Today I want to challenge us all, including myself. Pretty much all spiritual and religious teachings advise us to love our neighbor. But how many of us do it? Most of us avoid our neighbors! But here is the thing; do you want to be happy or suffer? It’s that simple. What we put out into the world comes back to us, indirectly and at one time or another.
Thomas Merton says: “Our job is to love others without stopping to inquire whether or not they are worthy.” It may be easy to love someone or be kind to someone who treats us kindly and lovingly. But what about when someone barks in your face, or wants to start an argument saying something that pushes your button, saying something racist or homophobic for example. Can you return love for hatred?
Many of us who consider ourselves healers or lightworkers are very sensitive. We may feel delight when deep in meditation, but when someone cuts us off in traffic we point a certain finger at them. Our number one goal when someone verbally or energetically attacks us is to not contract, to keep our energy high, in love and nonjudgment. One local Seattle teacher, Matt Kahn, suggests either blessing or complimenting the person. For example, someone tells us they don’t like something about us. We take a breath, and say something that feels authentic but loving, such as, Thank you for having the courage to express your feelings. Or you could laughingly say, Sometimes I don’t care for myself either!

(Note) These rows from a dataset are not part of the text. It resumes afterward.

(* ===== verification/SentinelCtrl.v ===== *)
(** * internal/controller/redissentinel_controller.go

    The reconciler of Sentinel-supervised instances: its objects, the role
    labels that route clients to the master, and its status. *)

From S2P Require Import Prelude Go Effects Client Api Resources Workloads Sha256 Kube RedisCtrl.

Local Open Scope Z_scope.

Definition sentinelMasterName : string := "mymaster".

Section sentinel.
Context {K : KubeTypes} {L : KubeLib}.
Context (hasClient : bool).

Definition sentinelOwner (rs : RedisSentinel) : Owner :=
  {| ow_Kind := "RedisSentinel"; ow_meta := sentinel_meta rs |}.

Definition sentinel_with_meta (m : ObjectMeta) (rs : RedisSentinel) : RedisSentinel :=
  {| sentinel_meta := m; sentinel_Spec := sentinel_Spec rs; sentinel_Status := sentinel_Status rs |}.

Definition sentinel_with_status (s : RedisSentinelStatus) (rs : RedisSentinel) : RedisSentinel :=
  {| sentinel_meta := sentinel_meta rs; sentinel_Spec := sentinel_Spec rs; sentinel_Status := s |}.

Definition sentinel_status (phase : string) (conditions : list Condition) (s : RedisSentinelStatus)
  : RedisSentinelStatus :=
  {| sst_Phase := phase; sst_Message := sst_Message s; sst_Conditions := conditions;
     sst_MasterNode := sst_MasterNode s; sst_ReadyReplicas := sst_ReadyReplicas s;
     sst_ReadySentinels := sst_ReadySentinels s |}.

Definition sentinel_phase (phase : string) (rs : RedisSentinel) : RedisSentinel :=
  sentinel_with_status (sentinel_status phase (sst_Conditions (sentinel_Status rs)) (sentinel_Status rs)) rs.

(** [rs.Status.MasterNode = node] *)
Definition sentinel_master (node : string) (rs : RedisSentinel) : RedisSentinel :=
  let s := sentinel_Status rs in
  sentinel_with_status
    {| sst_Phase := sst_Phase s; sst_Message := sst_Message s; sst_Conditions := sst_Conditions s;
       sst_MasterNode := node; sst_ReadyReplicas := sst_ReadyReplicas s;
       sst_ReadySentinels := sst_ReadySentinels s |} rs.

(** ** Status *)

Definition setSentinelFailedStatus (rs : RedisSentinel) (reason msg : string) : prog KubeSig unit :=
  t ← kcall TimeNow;
  let cond := {| cond_Type := conditionReady; cond_Status := ConditionFalse;
                 cond_ObservedGeneration := om_Generation (sentinel_meta rs); cond_LastTransitionTime := t;
                 cond_Reason := reason; cond_Message := msg |} in
  _ ← kcall (StatusUpdate CSentinel
        (sentinel_with_status
           (sentinel_status PhaseFailed (SetStatusCondition (sst_Conditions (sentinel_Status rs)) cond)
              (sentinel_Status rs)) rs));
  mret tt.

(** The status that [updateSentinelStatus] writes for the numbers of ready
    Redis and Sentinel pods. *)
Definition sentinelStatusFor (readyRedis readySentinels t : Z) (rs : RedisSentinel) : RedisSentinel :=
  let s := sentinel_Status rs in
  let spec := sentinel_Spec rs in
  let allReady := (s_Replicas spec <=? wrap32 readyRedis) && (s_SentinelReplicas spec <=? wrap32 readySentinels) in
  let cond :=
    {| cond_Type := conditionReady; cond_Status := boolConditionStatus allReady;
       cond_ObservedGeneration := om_Generation (sentinel_meta rs); cond_LastTransitionTime := t;
       cond_Reason := if allReady then reasonReady else reasonReconciling;
       cond_Message := "redis: " +:+ itoa readyRedis +:+ "/" +:+ itoa (s_Replicas spec)
                       +:+ " ready, sentinels: " +:+ itoa readySentinels +:+ "/"
                       +:+ itoa (s_SentinelReplicas spec) +:+ " ready" |} in
  let phase := if allReady then PhaseReady
               else if negb (String.eqb (sst_Phase s) PhaseFailed) then PhaseInitializing
               else sst_Phase s in
  sentinel_with_status
    {| sst_Phase := phase; sst_Message := sst_Message s;
       sst_Conditions := SetStatusCondition (sst_Conditions s) cond; sst_MasterNode := sst_MasterNode s;
       sst_ReadyReplicas := wrap32 readyRedis; sst_ReadySentinels := wrap32 readySentinels |} rs.

Definition listPods (rs : RedisSentinel) (component : string) : prog KubeSig (result (list Pod)) :=
  kcall (ListPods (om_Namespace (sentinel_meta rs)) (PodLabels (om_Name (sentinel_meta rs)) component)).

Definition updateSentinelStatus (rs : RedisSentinel) : prog KubeSig (result unit) :=
  redisPods ←? listPods rs ComponentRedis;
  sentinelPods ←? listPods rs ComponentSentinel;
  t ← kcall TimeNow;
  _ ←? kcall (StatusUpdate CSentinel
                (sentinelStatusFor (countReadyPods redisPods) (countReadyPods sentinelPods) t rs));
  mret (Ok tt).

(** ** Owned objects *)

Definition reconcileRedisConfigMap (rs : RedisSentinel) : prog KubeSig (result string) :=
  let desired := BuildSentinelRedisConfigMap rs in
  _ ←? applyConfigMap (sentinelOwner rs) desired;
  mret (Ok (configDataHash (cm_Data desired))).

Definition reconcileSentinelConfigMap (rs : RedisSentinel) (masterFQDN : string) : prog KubeSig (result unit) :=
  applyConfigMap (sentinelOwner rs) (BuildSentinelConfigMap rs masterFQDN).

Definition reconcileRedisStatefulSet (rs : RedisSentinel) (configHash : string) : prog KubeSig (result unit) :=
  applyStatefulSet (sentinelOwner rs) (annotateStatefulSet configHash (BuildSentinelRedisStatefulSet rs)).

Definition reconcileSentinelDeployment (rs : RedisSentinel) : prog KubeSig (result unit) :=
  applyDeployment (sentinelOwner rs) (BuildSentinelDeployment rs).

Definition reconcileSentinelService (rs : RedisSentinel) (svc : Service) : prog KubeSig (result unit) :=
  applyService (sentinelOwner rs) svc.

Definition reconcilePDB (rs : RedisSentinel) (pdb : PodDisruptionBudget) : prog KubeSig (result unit) :=
  applyPDB (sentinelOwner rs) pdb.

Definition reconcileSentinelServiceMonitor (rs : RedisSentinel) : prog KubeSig (result unit) :=
  applyServiceMonitor (sentinelOwner rs) (BuildSentinelServiceMonitor rs).

(** ** Role labels *)

Definition sentinelAddr (rs : RedisSentinel) : string :=
  om_Name (sentinel_meta rs) +:+ "-sentinel." +:+ om_Namespace (sentinel_meta rs)
  +:+ ".svc.cluster.local:" +:+ itoa SentinelPort.

(** The pod with an IP, the first of the list. *)
Fixpoint podWithIP (ip : string) (pods : list Pod) (otherwise : string) : string :=
  match pods with
  | [] => otherwise
  | p :: ps => if String.eqb (pod_PodIP p) ip then om_Name (pod_meta p) else podWithIP ip ps otherwise
  end.

(** [masterPodName]: pod 0 unless Sentinel names another pod. *)
Definition findMasterPod (rs : RedisSentinel) : prog KubeSig string :=
  let pod0 := om_Name (sentinel_meta rs) +:+ "-0" in
  if negb hasClient then mret pod0
  else
    r ← kcall (RedisCall (RedisClient.SentinelGetMasterAddr (sentinelAddr rs) sentinelMasterName));
    match r with
    | Ok (masterHost, _) =>
        if String.eqb masterHost "" then mret pod0
        else
          pods ← listPods rs ComponentRedis;
          match pods with
          | Ok pods => mret (podWithIP masterHost pods pod0)
          | Fail _ => mret pod0
          end
    | Fail _ => mret pod0
    end.

Definition desiredRole (masterPodName : string) (p : Pod) : string :=
  if String.eqb (om_Name (pod_meta p)) masterPodName then RoleMaster else RoleReplica.

Definition pod_with_role (role : string) (p : Pod) : Pod :=
  {| pod_meta := with_labels (<[RoleLabelKey := role]> (om_Labels (pod_meta p))) (pod_meta p);
     pod_PodIP := pod_PodIP p; pod_Conditions := pod_Conditions p |}.

(** The patch of one pod. *)
Definition labelPod (masterPodName : string) (p : Pod) : prog KubeSig unit :=
  let role := desiredRole masterPodName p in
  if String.eqb (default "" (om_Labels (pod_meta p) !! RoleLabelKey)) role then mret tt
  else _ ← kcall (PatchPod p (pod_with_role role p)); mret tt.

(** Returns [rs] with its [Status.MasterNode]. *)
Definition reconcileRoleLabels (rs : RedisSentinel) : prog KubeSig RedisSentinel :=
  masterPodName ← findMasterPod rs;
  pods ← listPods rs ComponentRedis;
  match pods with
  | Fail _ => mret rs
  | Ok pods =>
      _ ← do_each pods (labelPod masterPodName);
      mret (sentinel_master masterPodName rs)
  end.

(** ** Deletion *)

(** Deletes the claims in order, stopping at the first error other than "not
    found". *)
Definition deleteClaims (pvcs : list PersistentVolumeClaim) : prog KubeSig (result unit) :=
  for_each pvcs (λ pvc, d ← kcall (DeleteClaim pvc); mret (ignoreNotFound d)).

(** [if List(...) == nil { delete every item }], when the storage goes. *)
Definition dropClaims (storage : option StorageSpec) (namespace : string) (labels : gmap string string)
  : prog KubeSig (result unit) :=
  if dropsClaims storage then
    pvcs ← kcall (ListClaims namespace labels);
    match pvcs with
    | Ok pvcs => deleteClaims pvcs
    | Fail _ => mret (Ok tt)
    end
  else mret (Ok tt).

Definition removeSentinelFinalizer (rs : RedisSentinel) : RedisSentinel :=
  sentinel_with_meta (with_finalizers (RemoveFinalizer (om_Finalizers (sentinel_meta rs)) FinalizerName)
                        (sentinel_meta rs)) rs.

(** [handleDeletion] of the Sentinel reconciler. *)
Definition handleSentinelDeletion (rs : RedisSentinel) : prog KubeSig outcome_of :=
  let m := sentinel_meta rs in
  if negb (ContainsFinalizer (om_Finalizers m) FinalizerName) then mret (noResult, None)
  else
    _ ← (if hasClient
         then _ ← kcall (RedisCall (RedisClient.SentinelReset (sentinelAddr rs) "*")); mret tt
         else mret tt);
    _ ←! dropClaims (s_Storage (sentinel_Spec rs)) (om_Namespace m) (PodLabels (om_Name m) ComponentRedis);
    _ ← event "Normal" "Deleted" "RedisSentinel instance cleaned up";
    u ← kcall (Update CSentinel (removeSentinelFinalizer rs));
    mret (noResult, err_of u).

(** ** Reconcile *)

Definition masterFQDN (rs : RedisSentinel) : string :=
  PodFQDN (om_Name (sentinel_meta rs) +:+ "-0")
    (HeadlessServiceName (om_Name (sentinel_meta rs)) ComponentRedis) (om_Namespace (sentinel_meta rs)).

(** The objects after the Redis ConfigMap, in order, up to the first error. *)
Definition reconcileSentinelObjects (rs : RedisSentinel) (configHash : string) : prog KubeSig (result unit) :=
  _ ←? reconcileSentinelConfigMap rs (masterFQDN rs);
  _ ←? reconcileRedisStatefulSet rs configHash;
  _ ←? reconcileSentinelDeployment rs;
  _ ←? reconcileSentinelService rs
         (BuildHeadlessService (om_Name (sentinel_meta rs)) (om_Namespace (sentinel_meta rs)) ComponentRedis);
  _ ←? for_each [BuildSentinelMasterService rs; BuildSentinelReplicaService rs; BuildSentinelService rs]
         (reconcileSentinelService rs);
  for_each [BuildSentinelRedisPDB rs; BuildSentinelPDB rs] (reconcilePDB rs).

Definition reconcileSentinel (rs : RedisSentinel) : prog KubeSig outcome_of :=
  h ← reconcileRedisConfigMap rs;
  match h with
  | Fail e =>
      _ ← setSentinelFailedStatus rs "ConfigMapFailed" (error_text e);
      mret (noResult, Some e)
  | Ok redisConfigHash =>
      _ ←! reconcileSentinelObjects rs redisConfigHash;
      _ ← tryServiceMonitor (s_EnableExporter (sentinel_Spec rs)) (reconcileSentinelServiceMonitor rs);
      rs' ← reconcileRoleLabels rs;
      _ ←! updateSentinelStatus rs';
      mret (requeueAfter (30 * second), None)
  end.

(** [doReconcile] of the Sentinel reconciler. *)
Definition doReconcileSentinel (req : ObjectKey) : prog KubeSig outcome_of :=
  g ← kcall (Get CSentinel req);
  match g with
  | Fail e => mret (noResult, if IsNotFound e then None else Some e)
  | Ok rs =>
      if bool_decide (is_Some (om_DeletionTimestamp (sentinel_meta rs))) then handleSentinelDeletion rs
      else if negb (ContainsFinalizer (om_Finalizers (sentinel_meta rs)) FinalizerName) then
        _ ←! kcall (Update CSentinel
               (sentinel_with_meta
                  (with_finalizers (AddFinalizer (om_Finalizers (sentinel_meta rs)) FinalizerName)
                     (sentinel_meta rs)) rs));
        mret (requeue, None)
      else if String.eqb (sst_Phase (sentinel_Status rs)) "" then
        rs' ←! kcall (StatusUpdate CSentinel (sentinel_phase PhaseInitializing rs));
        reconcileSentinel rs'
      else reconcileSentinel rs
  end.

(** [Reconcile] of the Sentinel reconciler. *)
Definition ReconcileSentinel (req : ObjectKey) : prog KubeSig outcome_of :=
  reconcileWith KindSentinel doReconcileSentinel req.

End sentinel.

Here is the thing. Someone who is attacking you or picking a fight is not in their right mind or true self, but in their pain or ego. So, you cannot argue or discuss this with them. There is no use. Their small self is wanting to trigger you and keep the energy dense. The pain body seems to feed on conflict. Do not go there!
But the higher self of the person is looking for healing. The person is really expressing his or her pain, showing how they themselves were once hurt or treated. They are looking for you to be an angel, and not match hate with hate. Can you do it?
Obviously we might not heal their wounds with one kind word, but it does a couple things. First, it keeps us from shrinking and contracting, which is our main job in life really. Secondly, for just once, they are not receiving the same scorn they put out, or which was done to them at some point, and this jolts the person, causing a slight shift in their energy system. Rather than adding yet another wound or confirmation of their badness, you added a touch of love, just a small blessing. It literally could be “bless you. Thank you for being honest” or what feels authentic and doable to you.
This is big work, not easy, but it gets easier with practice. And what is the alternative, to keep the wars going? So, again, can we practice blessing rather than belittling, complimenting rather than cursing? Remember, this person who you are relating to is you. There is no other. I send blessings to each of you as you practice this worthwhile and loving work.